By: Gonz Blinko
11/3/2012
“Play some Pistols!” I yelled, somewhat drunkenly, at the rock cover band playing in a dive Seaside Heights bar. “Play some Ramones!”
The band, who did have some punk in their repertoire, instead launched into some more mainstream rock song. I bellied up to the bar and got myself another Budweiser. I returned to the wall where I had been leaning and lit a cigarette.
“Hey Red,” I said to my friend, “These guys suck. Isn’t there anything good to do?”
“It’s a Monday night and we’re down the shore,” replied Red, “There ain’t shit going on worth seeing within 50 miles of here.”
“Well, maybe they’ll play some Ramones,” I muttered and headed for the men’s room to smoke some weed.
It was August 1979 and, along with about a half dozen friends, I had rented a dive apartment just off of the boardwalk in Seaside Heights, NJ. This is, of course, the same boardwalk that had been destroyed by Super Storm Sandy.
I got myself another beer and returned to my spot along the wall of the club. Red had taken a seat at the bar but I preferred standing, swaying under the influence to the rock and roll.
“Can I have one of those cigarettes?” asked a woman clad in leopard print spandex, a very revealing halter top and big, big blonde hair.
“Sure,” I said as I removed a Chesterfield from its pack.
“No filter?” asked the woman.
“No, I like them this way.” I responded trying to sound hard, punk and on the edge. I had turned 19 the month before and, clearly, this woman, while very attractive in a trashy, Jersey Shore sort of way, had achieved the ancient age of 24 or 25 by then.
“That’s cool,” said my new friend as she lit the cigarette. “Let me get you a beer,” she added as she stepped to the bar and got me a Bud and some sort of cocktail for herself.
“Play some fucking Ramones!” I shouted as the band finished a another song by the Knack, then an unavoidable band.
“So, punk rock, what’s your name?” Inquired the rock and roll chick who had bought me a beer.
“Gonz, Gonz Blinko,” I slurred a bit drunkenly.
“Gonz?” What sort of name is that?
“It’s a family thing,” I replied, “And what do they call you?”
“They call me Ambrosia,” she said with a strong amount of sarcasm.
“Really?”
“Really, they call me Ambrosia.”
“Well, do you want another drink… Ambrosia?” I asked emphasizing her name with a bit of incredulity.
“Sure, a Seven and Seven.”
I stepped over to the bar, said “hi” to Red who was heavily involved in a conversation about the potential presidential candidacy of George McGovern’s former campaign manager, a young Colorado Senator named Gary Hart. “Another Bud and a 7&7,” I shouted over the music to the bartender.
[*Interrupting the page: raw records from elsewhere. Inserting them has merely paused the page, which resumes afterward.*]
Lemma successor_spent m ps' r e :
  successor m ps' → objects m !! r = Some e → spent (processes m) e → spent ps' e.
Proof.
  intros Hsu E Hs c Hc (p' & Hp' & Hb & Hx).
  destruct (Hsu _ _ Hp') as [_ [(p & Hp & Hb' & _ & _ & Hx')|[_ Hf]]].
  - apply (Hs c Hc). exists p. split_and!; [done|congruence|auto].
  - apply (Hf r e E). rewrite Hc. by destruct c; simpl in *; subst.
Qed.
Lemma Inv_successor m ps' : Inv m → successor m ps' → Inv (set_processes (λ _, ps') m).
Proof.
  intros [Hr Hd Hk Ht Ho Hn Hs] Hsu. split; simpl; try done.
  - intros r e E c Hc. destruct (Ht r e E c Hc) as (? & ? & ? & Hrd). split_and!; try done.
    simpl. intros p' Hp' Hb. destruct (Hsu _ _ Hp') as [_ [(p & Hp & Hb' & Hr' & _)|[_ Hf]]].
    + rewrite Hr'. apply Hrd; [done|congruence].
    + destruct (Hf r e E). rewrite Hc. by destruct c; simpl in *; subst.
  - intros pid p' n Hp' Hx Hres. simpl in Hp'.
    destruct (Hsu _ _ Hp') as [_ [(p & Hp & Hb' & _ & Hrs & Hx')|[Hnone _]]]; [|congruence].
    rewrite Hb'. apply (Ho pid p n); [done|auto|congruence].
  - intros pid p' Hp'. by destruct (Hsu _ _ Hp').
Qed.
Lemma settled_successor m ps' t :
  successor m ps' → settled m t → settled (set_processes (λ _, ps') m) t.
Proof.
  intros Hsu Hs. destruct t; simpl in *; try done;
    destruct Hs as (e & He & Hsp); exists e; (split; [done|]); by eapply successor_spent.
Qed.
“Here you go, Ambrosia” I said again, the Ambrosia dripping in irony.
“Thanks, Gonz,” she replied with the sense that she didn’t believe that my name was really Gonz Blinko.
The band continued its mediocre versions of popular rock songs. I continued to yell for some punk songs and Ambrosia’s fingers intertwined with mine and we began swaying together to the music. We drank, smoked and gradually grew physically closer to each other.
After Ambrosia returned with another round of drinks, she turned and started grinding her butt into my crotch in time with the music. I placed one hand on her waist (my other hand was occupied with my beer) and pulled her toward me. We ground into each other in sloppy rhythm with the cover band.
As Ambrosia leaned back into my arms, I whispered, “Let’s get out of here.”
“And go where?” giggled my rock and roll chick.
“We got a place only a couple of blocks from here,” I replied with a sense of purpose.
We held hands and walked out of the dive bar. The band still hadn’t played any punk but Red told me the next day that, in their last set, the finally did do some Ramones and Pistols songs. I think my decision to leave with Ambrosia was better than watching some crappy cover band do sub-par versions of my favorite music.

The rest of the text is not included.